## Extracted information
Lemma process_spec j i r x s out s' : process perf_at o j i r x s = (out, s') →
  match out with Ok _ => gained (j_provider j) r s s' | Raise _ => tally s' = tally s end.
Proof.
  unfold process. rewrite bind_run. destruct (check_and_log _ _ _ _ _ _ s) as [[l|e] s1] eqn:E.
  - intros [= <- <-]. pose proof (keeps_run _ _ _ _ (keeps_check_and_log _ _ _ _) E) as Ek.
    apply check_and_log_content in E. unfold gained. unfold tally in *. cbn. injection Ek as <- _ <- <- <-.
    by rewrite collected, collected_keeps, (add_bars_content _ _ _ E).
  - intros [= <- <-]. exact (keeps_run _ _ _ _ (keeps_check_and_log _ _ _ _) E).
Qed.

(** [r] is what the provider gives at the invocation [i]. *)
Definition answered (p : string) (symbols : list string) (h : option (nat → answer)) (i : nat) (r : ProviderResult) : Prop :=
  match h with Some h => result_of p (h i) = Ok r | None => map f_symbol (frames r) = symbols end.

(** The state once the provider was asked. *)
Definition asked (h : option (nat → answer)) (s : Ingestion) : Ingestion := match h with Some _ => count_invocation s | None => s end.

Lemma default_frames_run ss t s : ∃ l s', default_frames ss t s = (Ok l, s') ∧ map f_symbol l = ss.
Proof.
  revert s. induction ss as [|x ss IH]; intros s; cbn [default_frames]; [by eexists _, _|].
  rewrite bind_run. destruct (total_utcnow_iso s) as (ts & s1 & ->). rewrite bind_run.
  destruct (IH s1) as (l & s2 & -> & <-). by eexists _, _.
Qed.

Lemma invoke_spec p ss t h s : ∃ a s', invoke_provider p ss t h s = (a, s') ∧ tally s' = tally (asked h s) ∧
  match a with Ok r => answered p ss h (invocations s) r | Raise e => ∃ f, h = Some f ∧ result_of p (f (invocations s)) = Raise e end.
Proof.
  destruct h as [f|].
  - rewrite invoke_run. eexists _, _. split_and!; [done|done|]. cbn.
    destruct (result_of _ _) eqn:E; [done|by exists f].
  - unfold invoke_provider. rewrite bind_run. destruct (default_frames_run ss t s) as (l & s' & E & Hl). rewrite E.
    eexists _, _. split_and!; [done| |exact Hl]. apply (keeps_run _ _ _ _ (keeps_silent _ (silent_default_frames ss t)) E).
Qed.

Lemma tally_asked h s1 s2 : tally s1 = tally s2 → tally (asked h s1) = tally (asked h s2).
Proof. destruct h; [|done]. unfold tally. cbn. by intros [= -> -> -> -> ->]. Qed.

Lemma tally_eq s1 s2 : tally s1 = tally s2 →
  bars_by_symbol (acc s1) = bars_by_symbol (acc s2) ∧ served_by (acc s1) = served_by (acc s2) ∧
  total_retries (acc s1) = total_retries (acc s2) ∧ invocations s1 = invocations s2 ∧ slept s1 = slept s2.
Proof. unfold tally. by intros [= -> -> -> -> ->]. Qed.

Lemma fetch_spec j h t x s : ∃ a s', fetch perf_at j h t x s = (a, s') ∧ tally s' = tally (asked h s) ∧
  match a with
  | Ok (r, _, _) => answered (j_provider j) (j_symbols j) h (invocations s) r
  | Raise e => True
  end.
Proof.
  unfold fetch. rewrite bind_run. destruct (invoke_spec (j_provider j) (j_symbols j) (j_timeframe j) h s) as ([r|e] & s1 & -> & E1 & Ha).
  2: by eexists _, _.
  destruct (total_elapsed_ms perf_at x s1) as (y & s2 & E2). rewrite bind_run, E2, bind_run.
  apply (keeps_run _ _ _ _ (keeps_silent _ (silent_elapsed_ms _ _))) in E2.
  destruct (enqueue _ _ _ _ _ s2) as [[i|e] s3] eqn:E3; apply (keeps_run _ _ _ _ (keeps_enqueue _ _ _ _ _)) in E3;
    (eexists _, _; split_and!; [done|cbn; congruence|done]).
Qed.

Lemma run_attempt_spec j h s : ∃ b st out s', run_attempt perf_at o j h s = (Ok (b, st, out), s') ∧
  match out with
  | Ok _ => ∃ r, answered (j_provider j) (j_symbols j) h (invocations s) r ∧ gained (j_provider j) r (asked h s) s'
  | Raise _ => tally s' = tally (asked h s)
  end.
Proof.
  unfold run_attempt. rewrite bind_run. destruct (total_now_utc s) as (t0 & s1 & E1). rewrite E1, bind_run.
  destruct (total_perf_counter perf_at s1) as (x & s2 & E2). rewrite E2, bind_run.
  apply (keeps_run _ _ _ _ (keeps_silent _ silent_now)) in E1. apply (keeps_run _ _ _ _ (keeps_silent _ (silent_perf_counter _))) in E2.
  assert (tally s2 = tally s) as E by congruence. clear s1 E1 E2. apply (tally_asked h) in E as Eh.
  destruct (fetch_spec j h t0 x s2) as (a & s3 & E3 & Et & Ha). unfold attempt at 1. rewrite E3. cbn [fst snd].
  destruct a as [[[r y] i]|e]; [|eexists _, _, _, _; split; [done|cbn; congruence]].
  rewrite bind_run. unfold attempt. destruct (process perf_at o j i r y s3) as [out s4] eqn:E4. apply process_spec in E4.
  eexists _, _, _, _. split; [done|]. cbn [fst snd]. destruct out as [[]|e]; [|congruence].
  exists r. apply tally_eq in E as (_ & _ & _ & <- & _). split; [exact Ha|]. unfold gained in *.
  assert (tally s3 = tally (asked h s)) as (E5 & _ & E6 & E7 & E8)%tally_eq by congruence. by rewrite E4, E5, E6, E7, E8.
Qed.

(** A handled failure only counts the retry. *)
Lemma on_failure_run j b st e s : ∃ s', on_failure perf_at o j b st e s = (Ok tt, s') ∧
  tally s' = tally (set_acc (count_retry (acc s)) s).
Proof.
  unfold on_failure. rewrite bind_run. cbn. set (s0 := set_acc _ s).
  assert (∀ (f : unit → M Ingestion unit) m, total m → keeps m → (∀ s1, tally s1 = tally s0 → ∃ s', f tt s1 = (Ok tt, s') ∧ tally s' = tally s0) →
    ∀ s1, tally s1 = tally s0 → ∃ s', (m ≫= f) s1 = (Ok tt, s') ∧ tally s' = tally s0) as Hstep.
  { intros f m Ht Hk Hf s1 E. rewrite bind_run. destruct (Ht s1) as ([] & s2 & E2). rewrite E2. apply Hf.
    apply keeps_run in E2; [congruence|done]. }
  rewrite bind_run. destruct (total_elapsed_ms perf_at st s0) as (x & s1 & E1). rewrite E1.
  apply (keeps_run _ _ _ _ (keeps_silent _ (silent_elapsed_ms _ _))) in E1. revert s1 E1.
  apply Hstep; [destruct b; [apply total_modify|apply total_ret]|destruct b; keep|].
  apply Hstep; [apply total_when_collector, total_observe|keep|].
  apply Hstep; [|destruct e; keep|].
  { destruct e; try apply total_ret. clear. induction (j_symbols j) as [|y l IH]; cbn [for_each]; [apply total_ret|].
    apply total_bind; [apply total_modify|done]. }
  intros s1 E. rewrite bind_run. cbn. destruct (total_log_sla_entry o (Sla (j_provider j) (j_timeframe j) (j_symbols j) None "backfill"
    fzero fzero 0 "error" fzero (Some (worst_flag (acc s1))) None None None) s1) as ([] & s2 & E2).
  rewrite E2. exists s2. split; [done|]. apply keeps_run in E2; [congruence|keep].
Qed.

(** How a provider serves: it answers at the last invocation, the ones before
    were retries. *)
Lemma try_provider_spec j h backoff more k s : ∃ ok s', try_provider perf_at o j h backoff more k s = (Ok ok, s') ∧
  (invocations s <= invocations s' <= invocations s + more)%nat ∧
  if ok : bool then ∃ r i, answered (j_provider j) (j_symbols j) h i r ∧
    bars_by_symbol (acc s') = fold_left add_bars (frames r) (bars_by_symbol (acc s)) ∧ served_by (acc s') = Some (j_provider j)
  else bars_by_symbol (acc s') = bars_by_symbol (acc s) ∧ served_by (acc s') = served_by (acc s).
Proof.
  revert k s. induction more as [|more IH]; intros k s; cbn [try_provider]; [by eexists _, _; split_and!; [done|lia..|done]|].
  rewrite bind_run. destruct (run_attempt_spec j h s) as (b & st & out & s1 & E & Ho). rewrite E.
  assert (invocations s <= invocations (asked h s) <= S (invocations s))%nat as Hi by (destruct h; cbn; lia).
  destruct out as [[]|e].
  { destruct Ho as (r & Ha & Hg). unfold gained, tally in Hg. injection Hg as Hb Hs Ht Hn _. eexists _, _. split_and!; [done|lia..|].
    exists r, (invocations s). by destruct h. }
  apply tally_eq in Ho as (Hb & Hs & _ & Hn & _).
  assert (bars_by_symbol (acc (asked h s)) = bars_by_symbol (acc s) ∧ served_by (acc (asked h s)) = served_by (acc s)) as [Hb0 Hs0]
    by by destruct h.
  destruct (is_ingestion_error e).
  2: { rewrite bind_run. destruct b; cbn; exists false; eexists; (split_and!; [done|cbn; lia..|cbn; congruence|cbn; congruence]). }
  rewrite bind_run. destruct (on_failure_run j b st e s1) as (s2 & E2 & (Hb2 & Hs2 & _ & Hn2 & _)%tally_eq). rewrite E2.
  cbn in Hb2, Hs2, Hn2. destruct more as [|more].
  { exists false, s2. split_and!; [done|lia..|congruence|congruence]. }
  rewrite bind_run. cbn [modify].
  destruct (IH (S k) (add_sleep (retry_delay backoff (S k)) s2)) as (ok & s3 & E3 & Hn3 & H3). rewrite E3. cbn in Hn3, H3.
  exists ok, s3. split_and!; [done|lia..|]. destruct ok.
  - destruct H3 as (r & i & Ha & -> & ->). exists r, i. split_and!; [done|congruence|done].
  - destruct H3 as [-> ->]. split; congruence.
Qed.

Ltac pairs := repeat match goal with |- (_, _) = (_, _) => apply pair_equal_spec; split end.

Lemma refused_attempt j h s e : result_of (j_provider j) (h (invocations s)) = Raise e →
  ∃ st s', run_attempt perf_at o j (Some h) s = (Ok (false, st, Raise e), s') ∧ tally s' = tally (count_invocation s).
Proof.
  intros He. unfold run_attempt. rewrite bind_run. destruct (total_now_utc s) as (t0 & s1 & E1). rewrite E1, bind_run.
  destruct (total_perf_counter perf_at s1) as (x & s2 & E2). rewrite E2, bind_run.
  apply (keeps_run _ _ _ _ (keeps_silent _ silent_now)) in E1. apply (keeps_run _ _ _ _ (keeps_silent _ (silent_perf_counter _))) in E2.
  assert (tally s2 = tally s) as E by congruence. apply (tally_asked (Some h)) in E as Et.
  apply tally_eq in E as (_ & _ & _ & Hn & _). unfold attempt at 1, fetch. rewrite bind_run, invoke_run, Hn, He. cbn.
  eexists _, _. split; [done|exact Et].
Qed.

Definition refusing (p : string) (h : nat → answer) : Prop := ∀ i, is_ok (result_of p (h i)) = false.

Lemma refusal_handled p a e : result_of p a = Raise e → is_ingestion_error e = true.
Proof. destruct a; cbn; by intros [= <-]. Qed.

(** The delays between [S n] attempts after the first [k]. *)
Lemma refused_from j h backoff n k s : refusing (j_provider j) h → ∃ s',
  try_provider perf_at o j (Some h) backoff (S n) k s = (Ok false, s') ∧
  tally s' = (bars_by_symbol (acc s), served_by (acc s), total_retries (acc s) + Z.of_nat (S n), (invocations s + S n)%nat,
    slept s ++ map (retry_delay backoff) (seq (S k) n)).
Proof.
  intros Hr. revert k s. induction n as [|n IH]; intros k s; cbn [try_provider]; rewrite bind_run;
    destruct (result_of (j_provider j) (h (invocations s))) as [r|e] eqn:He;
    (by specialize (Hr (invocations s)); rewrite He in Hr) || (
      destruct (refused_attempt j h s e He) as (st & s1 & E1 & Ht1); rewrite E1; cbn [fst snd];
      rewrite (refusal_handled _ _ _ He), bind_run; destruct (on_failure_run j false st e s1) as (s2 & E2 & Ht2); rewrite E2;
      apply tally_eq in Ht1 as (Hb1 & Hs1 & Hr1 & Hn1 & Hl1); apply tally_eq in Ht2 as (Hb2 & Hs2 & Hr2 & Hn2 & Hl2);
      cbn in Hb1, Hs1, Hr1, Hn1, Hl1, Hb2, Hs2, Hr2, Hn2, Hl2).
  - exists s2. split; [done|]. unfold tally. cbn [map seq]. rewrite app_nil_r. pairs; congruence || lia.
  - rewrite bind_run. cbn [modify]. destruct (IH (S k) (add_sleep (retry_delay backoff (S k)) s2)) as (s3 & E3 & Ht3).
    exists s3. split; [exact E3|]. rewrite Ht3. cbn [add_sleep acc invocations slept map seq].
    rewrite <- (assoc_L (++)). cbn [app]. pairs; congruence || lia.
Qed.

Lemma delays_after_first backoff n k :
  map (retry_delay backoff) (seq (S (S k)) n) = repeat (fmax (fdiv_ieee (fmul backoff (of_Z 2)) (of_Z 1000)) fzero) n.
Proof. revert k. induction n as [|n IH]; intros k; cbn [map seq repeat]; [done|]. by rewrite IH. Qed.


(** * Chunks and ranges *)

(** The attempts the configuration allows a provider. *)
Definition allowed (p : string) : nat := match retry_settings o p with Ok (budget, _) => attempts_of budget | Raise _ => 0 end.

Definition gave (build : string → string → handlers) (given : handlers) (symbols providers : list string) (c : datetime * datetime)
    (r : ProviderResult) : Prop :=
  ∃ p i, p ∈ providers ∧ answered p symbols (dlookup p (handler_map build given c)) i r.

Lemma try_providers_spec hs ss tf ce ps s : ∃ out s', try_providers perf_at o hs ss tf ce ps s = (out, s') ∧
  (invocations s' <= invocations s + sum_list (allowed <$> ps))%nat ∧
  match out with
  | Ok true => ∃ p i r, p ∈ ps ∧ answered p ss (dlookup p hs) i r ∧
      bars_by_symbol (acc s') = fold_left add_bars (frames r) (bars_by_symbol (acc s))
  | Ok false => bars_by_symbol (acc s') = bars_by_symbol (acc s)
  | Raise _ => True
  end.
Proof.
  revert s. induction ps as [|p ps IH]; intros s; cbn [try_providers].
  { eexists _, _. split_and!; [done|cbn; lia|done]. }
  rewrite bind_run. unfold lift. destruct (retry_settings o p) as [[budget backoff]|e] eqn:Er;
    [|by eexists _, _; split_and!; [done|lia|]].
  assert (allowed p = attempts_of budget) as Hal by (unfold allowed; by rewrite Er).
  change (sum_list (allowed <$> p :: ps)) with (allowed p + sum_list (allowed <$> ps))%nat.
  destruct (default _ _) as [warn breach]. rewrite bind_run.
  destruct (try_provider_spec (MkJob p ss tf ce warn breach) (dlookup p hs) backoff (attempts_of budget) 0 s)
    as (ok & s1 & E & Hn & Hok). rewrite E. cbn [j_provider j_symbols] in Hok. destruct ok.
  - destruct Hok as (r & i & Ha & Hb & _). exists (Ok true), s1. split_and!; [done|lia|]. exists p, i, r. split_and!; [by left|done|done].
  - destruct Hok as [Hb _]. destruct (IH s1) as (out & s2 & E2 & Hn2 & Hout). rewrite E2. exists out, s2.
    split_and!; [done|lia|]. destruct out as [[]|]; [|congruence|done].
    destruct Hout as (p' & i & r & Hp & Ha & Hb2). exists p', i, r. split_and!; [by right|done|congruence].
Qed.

## Work required
Each line in the entries above, starting at the line with "unfold on_failure. rewrite" and ending at the line with "assert (∀ (f", is to be printed exactly, and only those lines.

## Solution for this task
  unfold on_failure. rewrite bind_run. cbn. set (s0 := set_acc _ s).
  assert (∀ (f : unit → M Ingestion unit) m, total m → keeps m → (∀ s1, tally s1 = tally s0 → ∃ s', f tt s1 = (Ok tt, s') ∧ tally s' = tally s0) →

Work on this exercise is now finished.